Sunday, June 3, 2012

Blog Title

What's this going to be?  A blog? A diary or journal?  Just something to force me to write occasionally?

And how public do I want to make this?

Last week I started this blog after finishing The Savage Detectives. I had been thinking of doing this when Ellen was still alive.  She loved to write. And then she died so suddenly of an auto-immune disease three months ago. A year younger than I.

Longtime Survivor seems fitting in the title of my blog because those words describe me quite well.  I've survived two different types of cancer and (just last year about this time) a broken hip.  And most anyone who knows me well at all also knows that I'm a longtime survivor living with HIV.  But until now I haven't yet shared this last disclosure with the public at large.

I'm a very open person about a lot of things.  I've been open about being gay for almost 40 years now.  Why am I more reticent about revealing my HIV status?

It's really been a defining part of my life for almost 20 years. And I think I probably sero-converted about 30 years ago

I never got tested until around the beginning of September 1993.  That's when I started having night sweats, shortness of breath and unexplained weight loss. Then I started running fevers and having aches and pains from the top of my head to the tips of my toes. I finally made an appointment at Kaiser because I was finding it hard to commute to my job at Social Security and put in a full day of work. I found a wonderful doctor, Dr. Young, at Kaiser and one of the first things he did was suggest that Noel and I take the HIV test. Thankfully, Noel's test came back negative. But mine was positive and I only had about 60 T-cells.

Because of  excruciating pain and constant fever, I reached the point where I could no longer go to work. I was hospitalized and on such strong pain meds that I can't remember a lot of this time. Finally a brilliant older doctor, Dr. Hollander, guessed that the pain and fevers were caused by lymphoma of the bone marrow. A bone marrow biopsy confirmed this diagnosis.

I spent a good part of that fall in the hospital.  My prognosis wasn't good.  Noel helped enroll me in hospice.  Chemotherapy would probably only be a palliative.

My oncologist Dr. Simons was wonderful, but I had a reaction  to one of the drugs in my first chemotherapy treatment and my gut shut down for a number of days.  Just the night before what could have been a fatal abdominal surgery (already delayed by one day due to the surgeon having a cold) I finally started passing gas again!  I was never so happy to fart in my life!

I finally got out of the hospital, sans hair and 30 pounds lighter, just before Thanksgiving.  In fact, that was the day I could first eat solid food again.

At this point I have to add that Noel and my family were wonderful through all of this. Noel and I first broke the news of my illness to my sister Rita, who's a nurse practitioner.   She helped break the news to the rest of the family.  My parents (from Indiana) and my sister Pat (from Arizona) spent a lot of time here when I was in the hospital.  And then all seven of my siblings (all from Indiana, except Pat), most of their partners and even one of my nieces were here for Thanksgiving.

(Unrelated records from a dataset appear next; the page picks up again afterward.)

Lemma color_rest_ok (s0 s : rb_store D) X K d C c p q t sn sf h :
  let sib := join d Black sn q sf in
  focus s C (join d c t p sib) -> rbt h t -> root_color t = Black -> rbt h sn -> rbt h sf -> cok (S h) (Fr d c p sib :: C) ->
  cwrap C (inorder (join d c t p sib)) = K -> dok val (data s) (plug C (join d c t p sib)) -> stable X s0 s -> K ⊆ X ->
  returns (color_rest d s p q) (fun r => match r with
    | inl st => c = Black /\ color_inv s0 X K C st | inr s' => done_with val s0 X K s' end).
Proof using AugmentLaws0.
  intros sib F Ht Bt Hsn Hsf HC HK Dk S HX. pose proof F as ((Fc & Fr0) & Fn & FP). unfold sib in Fr0, Fn, FP. rewrite addr_join in Fc. apply rep_join in Fr0 as (Hp & Rt & Rs).
  apply rep_join in Rs as (Hq & Rn & Rf). rewrite addr_join in Hp.
  assert (Hn : NoDup (p :: q :: inorder t ++ inorder sn ++ inorder sf ++ caddrs C)) by (destruct d; nodup_part).
  assert (HP : Forall ptr (p :: q :: inorder t ++ inorder sn ++ inorder sf ++ caddrs C)) by (destruct d; forall_part).
  clear Fn FP. assert (pp : ptr p) by forall_part. assert (pq : ptr q) by forall_part.
  assert (psn : Forall ptr (inorder sn)) by forall_part. assert (psf : Forall ptr (inorder sf)) by forall_part.
  assert (Sub : forall u s', inorder u = inorder (join d c t p sib) -> stable (inorder (plug C u)) s s' -> stable X s0 s').
  { intros u s' Eu Hs. eapply stable_trans; [exact S|]. eapply stable_mono; [|exact Hs]. by rewrite inorder_plug, Eu, HK. }
  unfold color_rest. rewrite (get_flip_ok _ _ _ _ _ _ pq Hq), bind_ret, (or_black_ok s q sf) by auto. rewrite bind_ret.
  destruct (root_color sf) eqn:Ef; cbn [is_black]; cbv iota.
  - assert (Lf : sf <> Leaf) by (intros ->; done). destruct (rbt_blacken h sf Hsf) as (h' & Rb & Eh). specialize (Eh Ef). subst h'.
    assert (Eu : inorder (join d c (join d Black t p sn) q (blacken sf)) = inorder (join d c t p sib)).
    { unfold sib. destruct d; cbn [join inorder]; rewrite inorder_blacken; by flat. }
    pose proof (proj1 (dok_plug val _ _ _) Dk) as (DC & Dj). apply dok_join in Dj as (Dt & Vp & Ds). apply dok_join in Ds as (Dn & Vq & Df).
    eapply returns_bind; [eapply (color_outer_ok s d C c p q t sn sf q (bits p Black) q q); eauto|].
    + rewrite Eu, inorder_join. exact Vp.
    + by rewrite Eu.
    + intros s' (F' & D' & S'). apply returns_ret. destruct (rbt_outer d h c t p sn q sf sib C HC Ht Hsn Rb) as (h' & R1 & R2 & R3).
      eapply color_done; eauto. by rewrite Eu.
  - change get_side with (@get_side D). rewrite (get_side_ok _ _ _ _ _ _ pq Hq), bind_ret, (or_black_ok s q sn) by auto. rewrite bind_ret.
    destruct (root_color sn) eqn:En; cbn [is_black]; cbv iota.
    + assert (Ln : sn <> Leaf) by (intros ->; done). destruct (join_split d sn Ln) as (n1 & i & n2 & E). rewrite En in E. subst sn.
      apply rbt_join_inv in Hsn as (R1 & R2 & B1 & B2). rewrite addr_join, <- bind_assoc.
      eapply returns_bind; [by apply (color_inner_ok s d C c p q t n1 i n2 sf)|]. intros s' (F' & D' & S'). apply returns_ret.
      assert (Eu : inorder (join d c (join d Black t p n1) i (join d Black n2 q sf)) = inorder (join d c t p sib)).
      { unfold sib. destruct d; by flat. }
      assert (Eb : blacken (join d Black n2 q sf) = join d Black n2 q sf) by (apply blacken_id, color_join).
      destruct (rbt_outer d h c t p n1 i (join d Black n2 q sf) sib C HC Ht) as (h' & H1 & H2 & H3);
        [done|rewrite Eb; by apply rbt_join_black|].
      rewrite Eb in *. eapply color_done; eauto. by rewrite Eu.
    + destruct (color_flip_ok s d C c p t sib F) as (s' & F' & Ed & S' & E); [unfold sib; by destruct d|].
      unfold sib in E at 1. rewrite addr_join in E. rewrite E. apply returns_ret. unfold sib in F'. rewrite redden_join in F'.
      assert (Eu : inorder (join d Black t p (join d Red sn q sf)) = inorder (join d c t p sib)) by (unfold sib; by destruct d).
      assert (Ru : rbt (Datatypes.S h) (join d Black t p (join d Red sn q sf))) by (apply rbt_join_black; [done|by apply rbt_join_red]).
      assert (Du : dok val (data s') (plug C (join d Black t p (join d Red sn q sf)))).
      { rewrite Ed. apply dok_plug. rewrite Eu. apply dok_plug in Dk as (DC & Dj). split; [done|]. unfold sib in Dj. destruct d; exact Dj. }
      assert (Sx : stable X s0 s').
      { eapply stable_trans; [exact S|]. eapply stable_mono; [|exact S']. rewrite <- HX, <- HK, cwrap_perm, inorder_join, wrap_perm. set_solver. }
      destruct c.
      * destruct HC as (_ & _ & HT & HC). eapply color_done; eauto. by rewrite Eu.
      * destruct HC as (_ & HC). destruct C as [|[d' c' p' sib'] C'].
        { cbn [par Z.eqb negb]. cbv iota. eapply color_done; eauto; [by rewrite Eu|]. left. apply color_join. }
        assert (pp' : ptr p') by forall_part. cbn [par]. rewrite (proj2 (Z.eqb_neq p' 0)) by nz. cbn [negb]. cbv iota. split; [done|].
        exists s', d', c', p', sib', C', (join d Black t p (join d Red sn q sf)), (Datatypes.S h).
        rewrite addr_join. split; [done|]. split; [done|]. split; [done|]. split; [done|]. split; [apply color_join|]. split; [done|].
        split; [by rewrite Eu|]. done.
Qed.

Lemma color_turn_ok (s0 : rb_store D) X K C2 st :
  K ⊆ X -> color_inv s0 X K C2 st ->
  returns (erase_color_turn (rotate cb) st) (fun r => match r with
    | inl st' => exists C', color_inv s0 X K C' st' /\ (length C' < length C2)%nat | inr s' => done_with val s0 X K s' end).
Proof using AugmentLaws0.
  intros HX (s & d & c & p & sib & C & t & h & -> & -> & F & Ht & Bt & HC & HK & Dk & S).
  assert (Hsib : rbt (Datatypes.S h) sib) by (destruct c; apply HC).
  assert (Ls : sib <> Leaf) by (intros ->; inversion Hsib).
  assert (Fp : nodes s !! p = Some (mkd d (bits (par C) c) (addr t) (addr sib)) /\ ptr p /\ Forall ptr (inorder t) /\ Forall ptr (inorder sib) /\ NoDup (inorder t ++ inorder sib) /\ rep (nodes s) p sib).
  { destruct F as ((HF & _) & Hn & HP). destruct HF as (Hp & Hs & _). split; [done|]. split; [forall_part|]. split; [forall_part|]. split; [forall_part|]. split; [nodup_part|done]. }
  destruct Fp as (Hp & pp & pt & ps & Hn & Rs).
  assert (Side : erase_color_turn (rotate cb) (s, addr t, p) = color_side d s p (addr sib)).
  { destruct color_sides as [EL ER]. unfold erase_color_turn. destruct d.
    - change get_right with (get_side (D := D) (flip L)). rewrite (get_flip_ok _ _ _ _ _ _ pp Hp), bind_ret.
      assert (E : addr t <> addr sib).
      { intros E. destruct t as [|ct a n b].
        - simpl in E. symmetry in E. by apply addr_nil in E.
        - apply (node_neq n sib); [simpl in pt; forall_part|distinct|done]. }
      rewrite (proj2 (Z.eqb_neq _ _) E). cbn [negb]. cbv iota. by rewrite EL.
    - change get_right with (get_side (D := D) R). rewrite (get_side_ok _ _ _ _ _ _ pp Hp), bind_ret, Z.eqb_refl. cbn [negb]. cbv iota.
      change get_left with (get_side (D := D) (flip R)). rewrite (get_flip_ok _ _ _ _ _ _ pp Hp), bind_ret. by rewrite ER. }
  rewrite Side. unfold color_side. destruct (join_split d sib Ls) as (sn & q & sf & E).
  destruct (root_color sib) eqn:Ec.
  - destruct c; [destruct HC as (_ & ? & _); congruence|]. destruct HC as (_ & HC). subst sib.
    apply rbt_join_inv in Hsib as (Rn & Rf & Bn & Bf). assert (Ln : sn <> Leaf) by (intros ->; inversion Rn).
    apply focus_holds in F. cbn [plug] in F, Dk, HK. rewrite <- focus_holds in F. rewrite addr_join.
    eapply returns_bind; [by apply (color_red_ok s d C p q t sn sf)|]. intros [s1 x] (s1' & E & F1 & D1 & S1). inversion E; subst s1' x; clear E.
    destruct (join_split d sn Ln) as (a & i & b & E). rewrite Bn in E. subst sn. rewrite addr_join.
    apply rbt_join_inv in Rn as (h' & Eh & Ra & Rb). inversion Eh; subst h'.
    assert (F1' : focus s1 (Fr d Black q sf :: C) (join d Red t p (join d Black a i b))) by (by apply focus_holds; apply focus_holds in F1).
    eapply returns_mono; [eapply (color_rest_ok s0 s1 X K d (Fr d Black q sf :: C) Red p i t a b h F1' Ht Bt Ra Rb)|].
    + cbn [cok top_black]. split; [by apply rbt_join_black|]. split; [done|]. done.
    + cbn [cwrap]. rewrite <- HK. cbn [cwrap]. f_equal. destruct d; by flat.
    + done.
    + eapply stable_trans; [exact S|]. eapply stable_mono; [|exact S1]. rewrite <- HX, <- HK, inorder_plug, inorder_join. done.
    + done.
    + intros [st'|s'] Hr; [by destruct Hr|exact Hr].
  - subst sib. apply rbt_join_inv in Hsib as (h' & Eh & Rn & Rf). inversion Eh; subst h'.
    rewrite addr_join in *. unfold color_red. rewrite <- (addr_join d Black sn q sf) at 1.
    unfold rb_is_red. rewrite (is_black_ok s p) by auto. rewrite color_join, !bind_ret. cbn [is_black negb]. cbv iota. rewrite bind_ret.
    apply focus_holds in F. cbn [plug] in F, Dk. rewrite <- focus_holds in F. cbn [cwrap] in HK. rewrite <- inorder_join with (c := c) in HK.
    eapply returns_mono; [by eapply (color_rest_ok s0 s X K d C c p q t sn sf h)|].
    intros [st'|s'] Hr; [|exact Hr]. destruct Hr as [_ Hr]. exists C. split; [done|simpl; lia].
Qed.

As in my first blog entry, I start writing and I go off on a tangent.  I also find myself writing late at night on Saturday.

With accumulated leave, I retired on a Disability Retirement in March 1994.  A couple of months later I found out that my  lymphoma had gone into remission and I was kicked out of hospice.  But by this time, I had gotten accustomed to my retirement. My T-cell count would remain low enough for years for a diagnosis of full-blown AIDS. In fact, it still hovers in that neighborhood all these years later. Also, it would be a couple more years before reliable drug cocktails would  be made available.

I had joined a support group of about a dozen men with AIDS at Kaiser. Sadly, only two of us survived to the period of the reliable drug cocktails.  I truly am a fortunate longtime survivor!  Noel and I lost so many friends to this disease in the 80's and the 90's.

Well, it's 2:00 a.m. I should turn in.

The other part of my blog title is Quotidien, which I usually use as my screen name.  It's the French version of quotidian or daily, a pun on my last name.  By putting this in my blog title, I wonder if this will cause me to write more often?  We  shall see.

There's always Facebook, e-mail, the weekend New York Times and now I'm simultaneously trying to read Gravity's Rainbow and Ulysses.  Plus the rest of life.  After 15 years in an office, I love being outdoors on nice days.  And I don't have a laptop.